The following sections explain the relationship the respective class has to the other classes and to the partnership. For the reader it seems to appear as definitions of terms used. But in reality, the sections are explaining in detail the particular responsibilities and the rights these partners have to all the other partners.
Limited partners are strictly in the relationship for the financial value risk. Basically a limited partner invests money referred to as their capital investment and recorded in their capital account. In exchange for this investment, the limited partners are in hopes of financial return on the investment. On the flip side of this is the fact that the limited partner is limited to his investment if the partnership financially fails.

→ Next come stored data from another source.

(* ===== verification/WasmNum.v ===== *)
(** * Integer instructions of the WASM interpreter (kernel/src/wasm/interp.rs)

    The value of each one- and two-operand instruction as a function of the
    64-bit stack slots, one table row per arm of [step_frame]. *)

From stdpp Require Import base numbers list strings.
From Stdlib Require Import ZArith Lia.
From S2P Require Import Prelude Machine PageAlloc Vmm Ipc Task Sched Syscall WasmParse.

(** ** Rust's integer methods *)

Definition leading_zeros (w x : Z) : Z := if x =? 0 then w else w - 1 - Z.log2 x.

Fixpoint count_ones (n : nat) (x : Z) : Z :=
  match n with
  | O => 0
  | S n' => (if Z.testbit x 0 then 1 else 0) + count_ones n' (Z.shiftr x 1)
  end.

Definition wrapping_shl (w x n : Z) : Z := wrap w (Z.shiftl x (n mod w)).
(** Logical on an unsigned [x], arithmetic on a signed one. *)
Definition wrapping_shr (w x n : Z) : Z := Z.shiftr x (n mod w).

Definition wrapping_div (w a b : Z) : Z := signed w (Z.quot a b).
Definition wrapping_rem (w a b : Z) : Z := Z.rem a b.

Definition b2u (b : bool) : Z := if b then 1 else 0.

(** ** One operand *)

Definition unops : list (Z * (Z -> Z)) :=
  [ (0x45, fun a => b2u (as_i32 a =? 0));
    (0x50, fun a => b2u (as_i64 a =? 0));
    (0x67, fun a => leading_zeros 32 (as_u32 a));
    (0x68, fun a => trailing_zeros 32 (as_u32 a));
    (0x69, fun a => count_ones 32 (as_u32 a));
    (0x79, fun a => leading_zeros 64 a);
    (0x7A, fun a => trailing_zeros 64 a);
    (0x7B, fun a => count_ones 64 a);
    (0xA7, fun a => as_u32 a);
    (0xA8, fun a => as_u64 (as_i32 (as_i64 a)));
    (0xA9, fun a => Z.land a 0xFFFFFFFF);
    (0xAA, fun a => as_u64 (as_i32 (as_i64 a)));
    (0xAB, fun a => Z.land a 0xFFFFFFFF);
    (0xAC, fun a => as_u64 (as_i32 a));
    (0xAD, fun a => as_u32 a);
    (0xBC, fun a => Z.land a 0xFFFFFFFF);
    (0xC0, fun a => as_u64 (as_i8 a));
    (0xC1, fun a => as_u64 (as_i16 a));
    (0xC2, fun a => as_u64 (as_i8 a));
    (0xC3, fun a => as_u64 (as_i16 a));
    (0xC4, fun a => as_u64 (as_i32 a)) ].

(** ** Two operands: [b] is popped first *)

(** The divisions, which refuse a zero divisor. *)
Definition nonzero (b : Z) (v : Z) : result Z WasmError := if b =? 0 then Err DivisionByZero else Ok v.

Definition i32_binops : list (Z * (Z -> Z -> result Z WasmError)) :=
  [ (0x46, fun b a => Ok (b2u (as_i32 a =? as_i32 b)));
    (0x47, fun b a => Ok (b2u (negb (as_i32 a =? as_i32 b))));
    (0x48, fun b a => Ok (b2u (as_i32 a <? as_i32 b)));
    (0x49, fun b a => Ok (b2u (as_u32 a <? as_u32 b)));
    (0x4A, fun b a => Ok (b2u (as_i32 b <? as_i32 a)));
    (0x4B, fun b a => Ok (b2u (as_u32 b <? as_u32 a)));
    (0x4C, fun b a => Ok (b2u (as_i32 a <=? as_i32 b)));
    (0x4D, fun b a => Ok (b2u (as_u32 a <=? as_u32 b)));
    (0x4E, fun b a => Ok (b2u (as_i32 b <=? as_i32 a)));
    (0x4F, fun b a => Ok (b2u (as_u32 b <=? as_u32 a)));
    (0x6A, fun b a => Ok (as_u32 (as_u32 a + as_u32 b)));
    (0x6B, fun b a => Ok (as_u32 (as_u32 a - as_u32 b)));
    (0x6C, fun b a => Ok (as_u32 (as_u32 a * as_u32 b)));
    (0x6D, fun b a => nonzero (as_i32 b) (as_u64 (wrapping_div 32 (as_i32 a) (as_i32 b))));
    (0x6E, fun b a => nonzero (as_u32 b) (as_u32 a / as_u32 b));
    (0x6F, fun b a => nonzero (as_i32 b) (as_u64 (wrapping_rem 32 (as_i32 a) (as_i32 b))));
    (0x70, fun b a => nonzero (as_u32 b) (as_u32 a mod as_u32 b));
    (0x71, fun b a => Ok (Z.land (as_u32 a) (as_u32 b)));
    (0x72, fun b a => Ok (Z.lor (as_u32 a) (as_u32 b)));
    (0x73, fun b a => Ok (Z.lxor (as_u32 a) (as_u32 b)));
    (0x74, fun b a => Ok (wrapping_shl 32 (as_u32 a) (as_u32 b)));
    (0x75, fun b a => Ok (as_u64 (wrapping_shr 32 (as_i32 a) (as_u32 b))));
    (0x76, fun b a => Ok (wrapping_shr 32 (as_u32 a) (as_u32 b)));
    (0x77, fun b a => Ok (rotate_left 32 (as_u32 a) (as_u32 b)));
    (0x78, fun b a => Ok (rotate_right 32 (as_u32 a) (as_u32 b))) ].

Definition i64_binops : list (Z * (Z -> Z -> result Z WasmError)) :=
  [ (0x51, fun b a => Ok (b2u (as_i64 a =? as_i64 b)));
    (0x52, fun b a => Ok (b2u (negb (as_i64 a =? as_i64 b))));
    (0x53, fun b a => Ok (b2u (as_i64 a <? as_i64 b)));
    (0x54, fun b a => Ok (b2u (a <? b)));
    (0x55, fun b a => Ok (b2u (as_i64 b <? as_i64 a)));
    (0x56, fun b a => Ok (b2u (b <? a)));
    (0x57, fun b a => Ok (b2u (as_i64 a <=? as_i64 b)));
    (0x58, fun b a => Ok (b2u (a <=? b)));
    (0x59, fun b a => Ok (b2u (as_i64 b <=? as_i64 a)));
    (0x5A, fun b a => Ok (b2u (b <=? a)));
    (0x7C, fun b a => Ok (a +u b));
    (0x7D, fun b a => Ok (a -u b));
    (0x7E, fun b a => Ok (a *u b));
    (0x7F, fun b a => nonzero (as_i64 b) (as_u64 (wrapping_div 64 (as_i64 a) (as_i64 b))));
    (0x80, fun b a => nonzero b (a / b));
    (0x81, fun b a => nonzero (as_i64 b) (as_u64 (wrapping_rem 64 (as_i64 a) (as_i64 b))));
    (0x82, fun b a => nonzero b (a mod b));
    (0x83, fun b a => Ok (Z.land a b));
    (0x84, fun b a => Ok (Z.lor a b));
    (0x85, fun b a => Ok (Z.lxor a b));
    (0x86, fun b a => Ok (wrapping_shl 64 a (as_u32 b)));
    (0x87, fun b a => Ok (as_u64 (wrapping_shr 64 (as_i64 a) (as_u32 b))));
    (0x88, fun b a => Ok (wrapping_shr 64 a (as_u32 b)));
    (0x89, fun b a => Ok (rotate_left 64 a (as_u32 b)));
    (0x8A, fun b a => Ok (rotate_right 64 a (as_u32 b))) ].

(** The row of an opcode. *)
Fixpoint row {A} (op : Z) (l : list (Z * A)) : option A :=
  match l with
  | [] => None
  | (k, a) :: l' => if op =? k then Some a else row op l'
  end.

Definition unop (op : Z) : option (Z -> Z) :=
  if (0xAE <=? op) && (op <=? 0xBB) || (0xBD <=? op) && (op <=? 0xBF) then Some (fun a => a)
  else if (0x8B <=? op) && (op <=? 0xA6) then Some (fun _ => 0)
  else row op unops.

Definition binop (op : Z) : option (Z -> Z -> result Z WasmError) :=
  if (0x5B <=? op) && (op <=? 0x66) then Some (fun _ _ => Ok 0)
  else row op (i32_binops ++ i64_binops).

(** ** Memory instructions *)

(** Width and extension of a load. *)
Definition loads : list (Z * (nat * (Z -> Z))) :=
  [ (0x28, (4%nat, fun v => v)); (0x29, (8%nat, fun v => v));
    (0x2C, (1%nat, fun v => as_u64 (as_i8 v))); (0x2D, (1%nat, fun v => v));
    (0x2E, (2%nat, fun v => as_u64 (as_i16 v))); (0x2F, (2%nat, fun v => v));
    (0x30, (1%nat, fun v => as_u64 (as_i8 v))); (0x31, (1%nat, fun v => v));
    (0x32, (2%nat, fun v => as_u64 (as_i16 v))); (0x33, (2%nat, fun v => v));
    (0x34, (4%nat, fun v => as_u64 (as_i32 v))); (0x35, (4%nat, fun v => v)) ].

(** Width of a store. *)
Definition stores : list (Z * nat) :=
  [ (0x36, 4%nat); (0x37, 8%nat); (0x3A, 1%nat); (0x3B, 2%nat); (0x3C, 1%nat); (0x3D, 2%nat); (0x3E, 4%nat) ].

This investment is used by the operating partners to conduct business. Many large scale partnerships have limited partners. There are even publicly traded partnerships whereby the limited holders (equity investors) can trade their ownership rights. The most common publically traded partnerships are in the mining and extraction industries (oil, natural gas, metal extraction and precious stones). Numerically, most partnerships are referred to as general partnerships. But the large capital intensive partnerships include limited partners.

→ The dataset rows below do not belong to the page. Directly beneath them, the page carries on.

(** * RNPDNO scraper: a shallow embedding of [master_rnpdno_metadata_and_pdfs.py]

    The development follows the layout of the Python module:

    - Python values the script relies on ([str], [int()], [str.isdigit],
      slicing, the [\w] class of [re]);
    - the helpers [sanitize_filename], [append_log], [append_metadata_row],
      [already_done], [extract_metadata_from_row];
    - [process_row], section by section (A to J as labelled in the source);
    - the row and page loops of [main].

    The browser is external: every Playwright call is answered by a script
    (a record of outcomes) and logged in a trace.  The two CSV files are kept
    as lists of rows, the output directory as a list of written files. *)

From Stdlib Require Import String Ascii.
From Stdlib Require Import List ZArith NArith Bool Lia.
Import ListNotations.

Set Implicit Arguments.

(** ** Python strings *)

(** A [str] is a sequence of Unicode code points. *)
Definition pystr := list N.

(** ASCII literals of the source. *)
Definition lit (s : string) : pystr :=
  map N_of_ascii (list_ascii_of_string s).

Fixpoint pystr_eqb (a b : pystr) : bool :=
  match a, b with
  | [], [] => true
  | x :: a', y :: b' => N.eqb x y && pystr_eqb a' b'
  | _, _ => false
  end.

(** [s[:n]] with Python's treatment of a negative bound. *)
Definition py_slice_to (A : Type) (s : list A) (n : Z) : list A :=
  if (0 <=? n)%Z then firstn (Z.to_nat n) s
  else firstn (Z.to_nat (Z.of_nat (length s) + n)) s.

Fixpoint dropwhile (A : Type) (p : A -> bool) (l : list A) : list A :=
  match l with
  | [] => []
  | x :: r => if p x then dropwhile p r else l
  end.

(** Exceptions: every class below derives from [Exception]. *)
Inductive exn_class := PlaywrightTimeoutError | PlaywrightError | ValueError | IndexError | OSError.

Record exn := mkExn { exn_kind : exn_class; exn_msg : pystr }.

(** Result of an expression that may raise. *)
Inductive outcome (A : Type) :=
| Ok (a : A)
| Exc (e : exn).
Arguments Exc {A} e.

Definition obind (A B : Type) (o : outcome A) (k : A -> outcome B) : outcome B :=
  match o with
  | Ok a => k a
  | Exc e => Exc e
  end.

(** [r[i]] for a non-negative literal index. *)
Definition py_index (A : Type) (r : list A) (i : nat) : outcome A :=
  match nth_error r i with
  | Some x => Ok x
  | None => Exc (mkExn IndexError (lit "list index out of range"))
  end.

(** ** The Unicode character database

    Code points up to U+00FF are classified here; the properties of the
    code points above are those of the interpreter's database, taken as
    a parameter. *)
Record UnicodeData := {
  ud_alnum : N -> bool;          (* Py_UNICODE_ISALNUM *)
  ud_digit : N -> bool;          (* Py_UNICODE_ISDIGIT *)
  ud_decimal : N -> option N;    (* Py_UNICODE_TODECIMAL *)
  ud_space : N -> bool           (* Py_UNICODE_ISSPACE *)
}.

(** A database that assigns nothing above U+00FF. *)
Definition latin1_only : UnicodeData :=
  {| ud_alnum := fun _ => false; ud_digit := fun _ => false;
     ud_decimal := fun _ => None; ud_space := fun _ => false |}.

Definition in_range (lo hi c : N) : bool := (lo <=? c)%N && (c <=? hi)%N.

Definition ascii_digit (c : N) : bool := in_range 48 57 c.

Definition latin1_alnum (c : N) : bool :=
  ascii_digit c || in_range 65 90 c || in_range 97 122 c
  || (c =? 170)%N || (c =? 178)%N || (c =? 179)%N || (c =? 181)%N
  || (c =? 185)%N || (c =? 186)%N || in_range 188 190 c
  || in_range 192 214 c || in_range 216 246 c || in_range 248 255 c.

Definition latin1_digit (c : N) : bool :=
  ascii_digit c || (c =? 178)%N || (c =? 179)%N || (c =? 185)%N.

Definition latin1_space (c : N) : bool :=
  in_range 9 13 c || in_range 28 32 c || (c =? 133)%N || (c =? 160)%N.

(** ** Dictionaries *)

Inductive pyval :=
| VStr (s : pystr)
| VInt (z : Z).

(** A [dict] with [str] keys, in insertion order. *)
Definition dict := list (pystr * pyval).

Fixpoint dict_get (d : dict) (k : pystr) (default : pyval) : pyval :=
  match d with
  | [] => default
  | (k', v) :: r => if pystr_eqb k' k then v else dict_get r k default
  end.

Fixpoint dict_set (d : dict) (k : pystr) (v : pyval) : dict :=
  match d with
  | [] => [(k, v)]
  | (k', v') :: r => if pystr_eqb k' k then (k', v) :: r else (k', v') :: dict_set r k v
  end.

Definition dict_update (d : dict) (kvs : list (pystr * pyval)) : dict :=
  fold_left (fun d kv => dict_set d (fst kv) (snd kv)) kvs d.

(** [d.get(k) or default] on string values. *)
Definition get_or (d : dict) (k : pystr) (default : pystr) : pystr :=
  match dict_get d k (VStr []) with
  | VStr [] => default
  | VStr s => s
  | VInt z => default
  end.

(** ** The world of a run

    Calls into the browser and pauses are logged, most recent first. *)
Inductive event :=
| Ev_query_rows            (* page.query_selector_all(ROW_SELECTOR) *)
| Ev_row_cells             (* the td texts of a row *)
| Ev_query_trigger         (* row.query_selector(MODAL_TRIGGER_SELECTOR_IN_ROW) *)
| Ev_click_trigger         (* trigger.click() *)
| Ev_wait_confidential     (* page.wait_for_selector(confidential_selector, 3000) *)
| Ev_confidential_visible  (* confidential_modal.is_visible() *)
| Ev_query_confidential_close
| Ev_click_confidential_close
| Ev_press_escape          (* page.keyboard.press("Escape") *)
| Ev_wait_popup            (* page.wait_for_selector(POPUP_SELECTOR, 20_000) *)
| Ev_wait_function         (* page.wait_for_function(..., 5000) *)
| Ev_fit_modal             (* page.evaluate(resize) *)
| Ev_new_page              (* context.new_page() *)
| Ev_outer_html            (* modal.evaluate("el => el.outerHTML") *)
| Ev_set_content           (* tmp_page.set_content *)
| Ev_wait_modal_body       (* tmp_page.wait_for_selector("div.modal-body", 15_000) *)
| Ev_body_height           (* tmp_page.evaluate(scrollHeight) *)
| Ev_fit_body              (* tmp_page.evaluate(resize) *)
| Ev_pdf                   (* tmp_page.pdf *)
| Ev_close_page            (* tmp_page.close() *)
| Ev_save_bytes            (* save_bytes(out_path, pdf_bytes) *)
| Ev_query_cerrar          (* modal.query_selector("img[alt='Cerrar']") *)
| Ev_click_cerrar          (* cb.click() *)
| Ev_query_paginator       (* page.query_selector_all(PAGINATOR_PAGE_BUTTONS_SELECTOR) *)
| Ev_button_text
| Ev_click_button
| Ev_wait_rows             (* page.wait_for_selector(ROW_SELECTOR, 10_000) *)
| Ev_sleep (ms : Z).       (* asyncio.sleep, in milliseconds *)

Record world := mkWorld {
  LOG_CSV : option (list (list pystr));       (* None: the file does not exist *)
  METADATA_CSV : option (list (list pystr));
  OUTPUT_DIR : list (pystr * list Byte.byte); (* files written, latest first *)
  open_pages : nat;                           (* temporary pages not yet closed *)
  trace : list event
}.

Definition set_log (rows : list (list pystr)) (w : world) : world :=
  mkWorld (Some rows) (METADATA_CSV w) (OUTPUT_DIR w) (open_pages w) (trace w).

Definition set_metadata (rows : list (list pystr)) (w : world) : world :=
  mkWorld (LOG_CSV w) (Some rows) (OUTPUT_DIR w) (open_pages w) (trace w).

Definition set_files (fs : list (pystr * list Byte.byte)) (w : world) : world :=
  mkWorld (LOG_CSV w) (METADATA_CSV w) fs (open_pages w) (trace w).

Definition set_open_pages (n : nat) (w : world) : world :=
  mkWorld (LOG_CSV w) (METADATA_CSV w) (OUTPUT_DIR w) n (trace w).

Definition log_event (ev : event) (w : world) : world :=
  mkWorld (LOG_CSV w) (METADATA_CSV w) (OUTPUT_DIR w) (open_pages w) (ev :: trace w).

(** ** Coroutines as state transformers

    A coroutine returns, raises, or is still running when the fuel given to
    its loops is spent. *)
Inductive result (A : Type) :=
| Ret (a : A) (w : world)
| Raise (e : exn) (w : world)
| Running.
Arguments Raise {A} e w.
Arguments Running {A}.

Definition M (A : Type) := world -> result A.

Definition ret (A : Type) (a : A) : M A := fun w => Ret a w.

Definition bind (A B : Type) (m : M A) (k : A -> M B) : M B :=
  fun w =>
    match m w with
    | Ret a w' => k a w'
    | Raise e w' => Raise e w'
    | Running => Running
    end.

Declare Scope py_scope.
Delimit Scope py_scope with py.
Notation "x <- m ;; k" := (bind m (fun x => k))
  (at level 100, m at next level, right associativity) : py_scope.
Notation "m ;; k" := (bind m (fun _ => k))
  (at level 100, right associativity) : py_scope.
Open Scope py_scope.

By law, the name of the partnership includes the term ‘Limited’ in its title. This means that the partnership includes this class of partners. In addition, the partnership agreement is written differently by incorporating certain rights and obligations of the limited partners. The following list of rights and obligations is just a short list but hits on most of the major points related to limited partners:
- No Financial Obligation in Case of Bankruptcy or Insolvency
- No Control over Management – many of your smaller limited partnerships provide for some form of voting rights in an annual election, but the larger capital intensive partnerships, no rights at all
- Can Vote to Admit New or Replace General Partners
- Can Vote to Amend the Partnership Agreement
The partnership agreement has clauses (sometimes referred to as articles or covenants) that spell out the exact powers granted to the limited partners. In many limited partnership relationships, the initial dynamic relates to the losses the business will incur in regards to operations. Many of these limited partnerships are structured to comply with the tax code allowing the losses to pass to the limited investors. Later on as the partnership begins to generate profits and make market gains, the limited partners are sometimes restricted to their share of the wealth. In other agreements, the limited partners get preferred status as success builds and there is some form of a buyout or termination of the limited partner’s rights to the earnings.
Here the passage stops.